What this task involves: Using the records below, filter for lines that contain the string "each" and copy them out.

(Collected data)
______

(** C2, as the code has it: for format 2, on a block whose viewing-angle
    lines each hold two fields and then one radiance per azimuth angle,
    [uu] is a 2-d array with one row per azimuth angle (in listed order)
    and one column per viewing-angle line (in line order): row [j] holds
    field [2 + j] of each viewing-angle line. *)
Theorem C2_radiance_table_rows_are_azimuths (b phi v : string)
    (views : list string) :
  Forall (fun l => List.length (tokens l) = 2 + List.length (tokens phi))
         (v :: views) ->
  exists rows,
    output_format_3_parser float_of (b :: phi :: v :: views)
    = Ok (genfromtxt float_of b,
          Some (np_seq F (map (zenith F float_of) (v :: views))),
          Some (genfromtxt float_of phi),
          Some (np_seq F (map (intensity F float_of) (v :: views))),
          Some (Nd2 (List.length (tokens phi)) (List.length (v :: views)) rows))
    /\ List.length rows = List.length (tokens phi)
    /\ forall j, j < List.length (tokens phi) ->
         nth_error rows j
         = Some (map (field F float_of (2 + j)) (v :: views)).
Proof.
  intros H.
  exists (radiance_rows F float_of (List.length (tokens phi)) (v :: views)).
  split; [|split].
  - now apply output_format_3_parser_ok.
  - unfold radiance_rows. now rewrite length_map, length_seq.
  - intros j Hj. unfold radiance_rows.
    rewrite nth_error_map, nth_error_nth' with (d := 0)
      by now rewrite length_seq.
    rewrite seq_nth by assumption. reflexivity.
Qed.

(** C6, as the code has it: for formats 1 and 2, when the first
    viewing-angle line of a block is not empty, the empty lines after it
    are passed over, each parser giving what it gives on the block without
    them; the lines that are left, when they have their fields, are decoded
    in their order. *)
Theorem C6_empty_lines_skipped (b phi v : string) (rest : list string) :
  nonempty v = true ->
  output_format_2_parser float_of (b :: v :: rest)
  = output_format_2_parser float_of (b :: v :: filter nonempty rest)
  /\ output_format_3_parser float_of (b :: phi :: v :: rest)
     = output_format_3_parser float_of (b :: phi :: v :: filter nonempty rest)
  /\ (forallb (has_fields 2) (v :: filter nonempty rest) = true ->
      output_format_2_parser float_of (b :: v :: rest)
      = Ok (genfromtxt float_of b,
            Some (np_seq F (map (zenith F float_of)
                              (v :: filter nonempty rest))), None,
            Some (np_seq F (map (intensity F float_of)
                              (v :: filter nonempty rest))), None)).
Proof.
  intros Hv. unfold nonempty in Hv. apply negb_true_iff in Hv.
  assert (H2 : output_format_2_parser float_of (b :: v :: rest)
               = output_format_2_parser float_of
                   (b :: v :: filter nonempty rest)).
  { unfold output_format_2_parser. cbn [format_2_loop]. rewrite Hv.
    destruct (getitem2 _ 0); [|reflexivity]. cbn [bind].
    destruct (getitem2 _ 1); [|reflexivity]. cbn [bind].
    now rewrite (format_2_loop_skip F float_of rest 0 0). }
  split; [exact H2|split].
  - unfold output_format_3_parser. cbn [format_3_loop]. rewrite Hv.
    destruct (getitem2 _ 0); [|reflexivity]. cbn [bind].
    destruct (getitem2 _ 1); [|reflexivity]. cbn [bind].
    destruct (getslice2 _ 2); [|reflexivity]. cbn [bind].
    destruct (expand_dims1 _); [|reflexivity]. cbn [bind].
    now rewrite (format_3_loop_skip F float_of rest 0 0).
  - intros Hwf. rewrite H2. now apply output_format_2_parser_ok.
Qed.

______

Problem solution:
    lines each hold two fields and then one radiance per azimuth angle,
    field [2 + j] of each viewing-angle line. *)
    are passed over, each parser giving what it gives on the block without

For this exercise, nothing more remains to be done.